▸ **Task description**
Stop after the line that contains "clear Hres. destruct"; until then, restate each line of the entries word for word from the very first.

──────── Material shown

Lemma Insert_at h t xs x d : holds h t xs -> is_key x ->
  does (Insert t x d) (fun r h' => r = value x xs /\ holds h' t (linsert x d xs) /\ only h h' t) h.
Proof.
  intros (tr & Et & Htn & Hh & Hb & <- & Hok) Hx. unfold Insert, NOT_KEY32. destruct (x =? - 0x80000000) eqn:E; [unfold is_key in Hx; lia|].
  apply does_bind. eapply does_derefT; [exact Et|]. cbn [root size]. apply does_bind.
  eapply (does_mono _ (fun res h1 => match tr with Leaf => exists p, res = (Some p, Some p, None) /\ grows h h1 /\ (next h <= p)%positive /\
    has h1 (Node p Leaf x None Leaf) | _ => inserted h tr x res h1 end)).
  { destruct tr as [|l lt k d0 rt]; cbn [place].
    - apply does_bind, does_new, does_ret. exists (next h). split_and!; [done|by apply grows_alloc|lia|].
      apply has_N. split_and!; [look|cbn; lia|apply has_E|apply has_E].
    - apply (aInsert_does max_depth h (Node l lt k d0 rt)); try done. by apply tree_depth. }
  intros [[r n] o] h1 Hres.
  assert (Hnew : exists t' d0 p, r = place t' /\ grows h h1 /\ has h1 t' /\ balanced t' /\ n = Some p /\ (next h <= p)%positive /\ member p x t' /\
    elems t' = linsert x d0 (elems tr) /\
    match lfind x (elems tr) with None => o = None | Some d1 => exists q nd, o = Some q /\ nodes h1 !! q = Some nd /\ data nd = d1 end).
  { destruct tr as [|l lt k d1 rt].
    - destruct Hres as (p & [= -> -> ->] & Hg & Hp & Hh1). exists (Node p Leaf x None Leaf), None, p. split_and!; try done. by left.
    - destruct Hres as (t' & d0 & p & (-> & Hg & Hh1 & Hb1 & _) & -> & Hp & Hm & Hel & _ & Hold). exists t', d0, p. split_and!; try done.
      destruct (lfind x _) as [d2|]; [|by destruct Hold]. destruct Hold as (_ & q & nd & -> & Hq & Eq & <-). exists q, nd. split_and!; [done| |done].
      by eapply grows_lookup. }
  clear Hres. destruct Hnew as (t' & d0 & p & -> & Hg & Hh1 & Hb1 & -> & Hp & Hm & Hel & Hold).
  destruct (member_stored _ _ _ _ (proj1 Hh1) Hm) as (np & Enp & _). apply does_bind.
  eapply (does_mono _ (fun '(r, sz) h2 => h2 = h1 /\ r = value x (elems tr) /\ sz = lenZ (linsert x d (elems tr)))).
  { unfold value. rewrite (linsert_length x d) by apply Hok. destruct (lfind x (elems tr)) as [d1|].
    - destruct Hold as (q & nd & -> & Eq & <-). apply does_bind. eapply does_field; [exact Eq|]. apply does_ret. split_and!; [done|done|lia].
    - subst o. by apply does_ret. }
  intros [r sz] h2 (-> & -> & ->). apply does_bind. eapply does_update; [exact Enp|]. apply does_bind, does_storeT, does_ret.
  assert (Hg' : grows h (write h1 p (set_data d np))) by by apply grows_write.
  split; [done|]. split; [|exact (only_store h _ t _ Hg')]. rewrite <- (put_place p d t').
  assert (Hs : keys_ok (elems t')) by (rewrite Hel; by apply keys_ok_insert).
  apply (holds_store h (write h1 p (set_data d np)) t (put_data p d t')); [destruct Hg as [? _]; cbn; lia|by apply put_has|by apply put_balanced| |by apply keys_ok_insert].
  rewrite (put_elems p x) by (done || (eapply stored_NoDup; [apply Hh1|apply Hs])). rewrite Hel. apply linsert_linsert.
Qed.
(** What a deletion stores. *)
Lemma store_rebuilt h h1 t r xs ys z (A : Type) (Q : A -> heap D -> Prop) (k : M D A) : holds h t xs -> rebuilt h h1 r ys z -> keys_ok ys ->
  (forall h', h' = Heap (nodes h1) (<[t := mkT r (lenZ ys)]> (trees h1)) (next h1) -> holds h' t ys -> only h h' t -> does k Q h') ->
  does (storeT t (mkT r (lenZ ys));;; k) Q h1.
Proof.
  intros (tr & _ & Htn & _) (t' & -> & Hg & Hh & Hb & Hel & _) Hok HQ. apply does_bind, does_storeT. eapply HQ; [done| |].
  - apply (holds_store h h1 t t'); try done. destruct Hg as [? _]. lia.
  - by apply only_store.
Qed.
(* ===== verification/TypeSets.v ===== *)
(** * src/src/cmd/compile/internal/types2/typeset.go, union.go: type sets

    The type sets of interfaces, what is asked of them, and how they are
    computed from the methods and the embedded elements of an interface.
    [assert] panics. *)

From S2P Require Import Prelude.
From S2P Require Terms Termlists Objects Tokens Nodes.

#[local] Open Scope Z_scope.
#[local] Open Scope go_scope.

Section TypeSets.
Context {Ops : Terms.TypeOps}.
Abbreviation Func := (Objects.Func Terms.type_).
Abbreviation term := Terms.term.
Abbreviation termlist := Termlists.termlist.

(** [_TypeSet] *)
Record TypeSet := MkTypeSet { methods : list Func; terms : termlist; comparable : bool }.

Definition IsEmpty (s : TypeSet) : bool := Termlists.isEmpty (terms s).

Definition IsMethodSet (s : TypeSet) : bool := negb (comparable s) && Termlists.isAll (terms s).

Definition IsAll (s : TypeSet) : bool := IsMethodSet s && (lenZ (methods s) =? 0).

Definition NumMethods (s : TypeSet) : Z := lenZ (methods s).

Definition hasTerms (s : TypeSet) : bool := negb (Termlists.isEmpty (terms s)) && negb (Termlists.isAll (terms s)).

Definition subsetOf (s1 s2 : TypeSet) : bool := Termlists.subsetOf (terms s1) (terms s2).

Definition assertion : string := "assertion failed".

(** The calls that [typeset] makes: the pairs of types until [yield] answers
    false. *)
Fixpoint typeset_loop (l : termlist) (yield : option Terms.type_ -> option Terms.type_ -> bool) : res string (list (option Terms.type_ * option Terms.type_)) :=
  match l with
  | [] => Ok []
  | None :: _ => Panic Objects.nil_pointer
  | Some t :: l =>
      match Terms.typ t with
      | None => Panic assertion
      | Some ttyp =>
          let u := Terms.Unalias ttyp in
          let u := if negb (Terms.tilde t) then Terms.under u else u in
          if negb (yield (Some ttyp) (Some u)) then Ok [(Some ttyp, Some u)]
          else
            match typeset_loop l yield with
            | Ok calls => Ok ((Some ttyp, Some u) :: calls)
            | r => r
            end
      end
  end.

Definition typeset (s : TypeSet) (yield : option Terms.type_ -> option Terms.type_ -> bool) : res string (list (option Terms.type_ * option Terms.type_)) :=
  if negb (hasTerms s) then Ok [(None, None)]
  else typeset_loop (terms s) yield.

Fixpoint is_loop (l : termlist) (f : option term -> bool) : res string bool :=
  match l with
  | [] => Ok true
  | None :: _ => Panic Objects.nil_pointer
  | Some t :: l =>
      if is_some (Terms.typ t) then
        if negb (f (Some t)) then Ok false else is_loop l f
      else Panic assertion
  end.

Definition is_ (s : TypeSet) (f : option term -> bool) : res string bool :=
  if negb (hasTerms s) then Ok (f None)
  else is_loop (terms s) f.

(** Comparability of the specific types of a set, each on its own
    ([IsComparable(nil)]). *)
Definition IsComparable (s : TypeSet) : res string bool :=
  if Termlists.isAll (terms s) then Ok (comparable s)
  else
    is_ s (fun t =>
      match t with
      | None => false
      | Some t => match Terms.typ t with Some ttyp => Terms.comparable_type ttyp | None => false end
      end).

Definition topTypeSet : TypeSet := MkTypeSet [] Termlists.allTermlist false.

(** The loop that keeps the comparable terms. *)
Fixpoint keep_comparable (l : termlist) : res string termlist :=
  match l with
  | [] => Ok []
  | None :: _ => Panic Objects.nil_pointer
  | Some t :: l =>
      match Terms.typ t with
      | None => Panic assertion
      | Some ttyp =>
          match keep_comparable l with
          | Ok l => Ok (if Terms.comparable_type ttyp then Some t :: l else l)
          | r => r
          end
      end
  end.

Definition intersectTermLists (xterms : termlist) (xcomp : bool) (yterms : termlist) (ycomp : bool) : res string (termlist * bool) :=
  let terms := Termlists.intersect xterms yterms in
  let comp := xcomp || ycomp in
  let checked '(terms, comp) := if negb comp || Termlists.isAll terms then Ok (terms, comp) else Panic assertion in
  if comp && negb (Termlists.isAll terms) then
    match keep_comparable terms with
    | Ok terms => checked (terms, if negb (Termlists.isAll terms) then false else comp)
    | Panic v => Panic v
    | NoFuel => NoFuel
    end
  else checked (terms, comp).

(** ** Computing type sets *)

(** An interface, as [computeInterfaceTypeSet] sees it: with its type set
    computed, not yet set up, or with its methods and embedded elements, of
    which it matters whether the position is known, whether the underlying type
    is an interface (and a constraint of another package), a union or another
    type.  Type parameters are not embedded, and no interface embeds itself,
    which the type checker reports before. *)
Inductive iface : Type :=
| Known (tset : TypeSet)
| Incomplete
| Interface (imethods : list Func) (embeddeds : list element)
with element : Type :=
| EInterface (pos : bool) (imported : bool) (i : iface)
| EUnion (pos : bool) (uterms : list uterm)
| EType (pos : bool) (typ : Terms.type_)
with uterm : Type :=
| UInterface (i : iface)
| UType (tilde : bool) (typ : Terms.type_).

(** The checker, where there is one: the language versions that it allows. *)
Record Checker := MkChecker { allow1_14 : bool; allow1_18 : bool }.

(** What goes to the checker: errors, and the checks of duplicate methods that
    it makes later. *)
Inductive event :=
| EVersion
| EDuplicate (m other : Func)
| ELater (pos : bool) (m other : Func)
| ETooManyTerms.

Definition maxTermCount : Z := 100.

Section Compute.
Context (checks : option Checker).

Definition M (A : Type) : Type := GM string event unit A.

Definition lift {A} (r : res string A) : M A := fun s => match r with Ok a => Ok (a, s, []) | Panic v => Panic v | NoFuel => NoFuel end.

Definition verifyVersionf (c : Checker) : M bool :=
  if negb (allow1_18 c) then emit EVersion;;; ret false else ret true.

(** [pos.IsKnown() && checks != nil && !checks.verifyVersionf(...)] *)
Definition version_error (pos : bool) : M bool :=
  match checks with
  | Some c => if pos then let* b := verifyVersionf c in ret (negb b) else ret false
  | None => ret false
  end.

(** The variables seen and allMethods. *)
Definition collected : Type := Objects.objset Terms.type_ * list Func.

Definition addMethod (st : collected) (pos : bool) (m : Func) (explicit : bool) : M collected :=
  let '(seen, allMethods) := st in
  let '(other, seen) := Objects.insert seen m in
  match other with
  | None => ret (seen, allMethods ++ [m])
  | Some other =>
      if explicit then (when is_some checks do emit (EDuplicate m other));;; ret (seen, allMethods)
      else (when is_some checks do emit (ELater pos m other));;; ret (seen, allMethods)
  end.

Fixpoint addMethods (st : collected) (pos : bool) (ms : list Func) (explicit : bool) : M collected :=
  match ms with
  | [] => ret st
  | m :: ms => let* st := addMethod st pos m explicit in addMethods st pos ms explicit
  end.

(** The loop variables seen, allMethods, allTerms and allComparable. *)
Definition loop_state : Type := collected * termlist * bool.

Definition intersected (st : loop_state) (c : collected) (terms : termlist) (comparable : bool) : M loop_state :=
  let '(_, allTerms, allComparable) := st in
  let* r := lift (intersectTermLists allTerms allComparable terms comparable) in
  let '(allTerms, allComparable) := r in
  ret (c, allTerms, allComparable).

Fixpoint computeInterfaceTypeSet (ityp : iface) : M TypeSet :=
  match ityp with
  | Known tset => ret tset
  | Incomplete => ret topTypeSet
  | Interface imethods embeddeds =>
      let* c := addMethods ([], []) true imethods true in
      let* st :=
        (fix loop (l : list element) (st : loop_state) : M loop_state :=
           match l with
           | [] => ret st
           | e :: l =>
               let* st := computeElement e st in
               loop l st
           end) embeddeds (c, Termlists.allTermlist, false) in
      let '(c, allTerms, allComparable) := st in
      let* allMethods := lift (Objects.sortMethods (snd c)) in
      ret (MkTypeSet allMethods allTerms allComparable)
  end
with computeElement (e : element) (st : loop_state) : M loop_state :=
  let '(c, allTerms, allComparable) := st in
  match e with
  | EInterface pos imported u =>
      let* tset := computeInterfaceTypeSet u in
      let* skip := if imported then version_error pos else ret false in
      if skip : bool then ret st
      else
        let* c := addMethods c pos (methods tset) false in
        intersected st c (terms tset) (comparable tset)
  | EUnion pos uterms =>
      let* skip := version_error pos in
      if skip : bool then ret st
      else
        let* tset :=
          (fix loop (l : list uterm) (allTerms : termlist) : M (option termlist) :=
             match l with
             | [] => ret (Some allTerms)
             | t :: l =>
                 let* terms := computeUnionTerm t in
                 match terms with
                 | None => loop l allTerms
                 | Some terms =>
                     let allTerms := Termlists.union allTerms terms in
                     if maxTermCount <? lenZ allTerms then
                       (when is_some checks do emit ETooManyTerms);;; ret None
                     else loop l allTerms
                 end
             end) uterms [] in
        match tset with
        | None => ret st
        | Some terms => intersected st c terms false
        end
  | EType pos typ =>
      if negb (Terms.isValid (Terms.under typ)) then ret st
      else
        let* skip := version_error pos in
        if skip : bool then ret st
        else intersected st c [Some (Terms.Term false (Some typ))] false
  end
with computeUnionTerm (t : uterm) : M (option termlist) :=
  match t with
  | UInterface ui => let* tset := computeInterfaceTypeSet ui in ret (Some (terms tset))
  | UType tilde typ =>
      let u := Terms.under typ in
      if negb (Terms.isValid u) then ret None
      else if tilde && negb (Terms.Identical typ u) then ret (Some [None])
      else ret (Some [Some (Terms.Term tilde (Some typ))])
  end.
(** What [checks.later] does for two embedded methods with one id. *)
Definition run_later (c : Checker) (pos : bool) (m other : Func) : M unit :=
  when (pos && negb (allow1_14 c)) || negb (Terms.Identical (Objects.func_typ m) (Objects.func_typ other)) do
    emit (EDuplicate m other).
End Compute.

(** ** union.go *)

(** [overlappingTerm]: the index of the first term that is not disjoint from y,
    or -1. *)
Fixpoint overlappingTerm_loop (i : Z) (l : list (bool * Terms.type_)) (y : bool * Terms.type_) : Z :=
  match l with
  | [] => -1
  | x :: l =>
      if Terms.IsInterface (snd x) then overlappingTerm_loop (i + 1) l y
      else if negb (Terms.disjoint x y) then i
      else overlappingTerm_loop (i + 1) l y
  end.

Definition overlappingTerm (l : list (bool * Terms.type_)) (y : bool * Terms.type_) : res string Z :=
  if negb (Terms.IsInterface (snd y)) then Ok (overlappingTerm_loop 0 l y) else Panic assertion.
End TypeSets.

(** [flattenUnion]: the operations of a union and its operands. *)
Fixpoint flattenUnion (list_ : list Nodes.expr) (x : Nodes.expr) : list Nodes.expr * list (option Nodes.expr) :=
  match x with
  | Nodes.Operation _ Tokens.Or X Y =>
      let '(blist, tlist) := flattenUnion list_ X in
      let blist := blist ++ [x] in
      (blist, tlist ++ [Y])
  | _ => ([], [Some x])
  end.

────────────────

▸ **Reply to the task**
Lemma Insert_at h t xs x d : holds h t xs -> is_key x ->
  does (Insert t x d) (fun r h' => r = value x xs /\ holds h' t (linsert x d xs) /\ only h h' t) h.
Proof.
  intros (tr & Et & Htn & Hh & Hb & <- & Hok) Hx. unfold Insert, NOT_KEY32. destruct (x =? - 0x80000000) eqn:E; [unfold is_key in Hx; lia|].
  apply does_bind. eapply does_derefT; [exact Et|]. cbn [root size]. apply does_bind.
  eapply (does_mono _ (fun res h1 => match tr with Leaf => exists p, res = (Some p, Some p, None) /\ grows h h1 /\ (next h <= p)%positive /\
    has h1 (Node p Leaf x None Leaf) | _ => inserted h tr x res h1 end)).
  { destruct tr as [|l lt k d0 rt]; cbn [place].
    - apply does_bind, does_new, does_ret. exists (next h). split_and!; [done|by apply grows_alloc|lia|].
      apply has_N. split_and!; [look|cbn; lia|apply has_E|apply has_E].
    - apply (aInsert_does max_depth h (Node l lt k d0 rt)); try done. by apply tree_depth. }
  intros [[r n] o] h1 Hres.
  assert (Hnew : exists t' d0 p, r = place t' /\ grows h h1 /\ has h1 t' /\ balanced t' /\ n = Some p /\ (next h <= p)%positive /\ member p x t' /\
    elems t' = linsert x d0 (elems tr) /\
    match lfind x (elems tr) with None => o = None | Some d1 => exists q nd, o = Some q /\ nodes h1 !! q = Some nd /\ data nd = d1 end).
  { destruct tr as [|l lt k d1 rt].
    - destruct Hres as (p & [= -> -> ->] & Hg & Hp & Hh1). exists (Node p Leaf x None Leaf), None, p. split_and!; try done. by left.
    - destruct Hres as (t' & d0 & p & (-> & Hg & Hh1 & Hb1 & _) & -> & Hp & Hm & Hel & _ & Hold). exists t', d0, p. split_and!; try done.
      destruct (lfind x _) as [d2|]; [|by destruct Hold]. destruct Hold as (_ & q & nd & -> & Hq & Eq & <-). exists q, nd. split_and!; [done| |done].
      by eapply grows_lookup. }
  clear Hres. destruct Hnew as (t' & d0 & p & -> & Hg & Hh1 & Hb1 & -> & Hp & Hm & Hel & Hold).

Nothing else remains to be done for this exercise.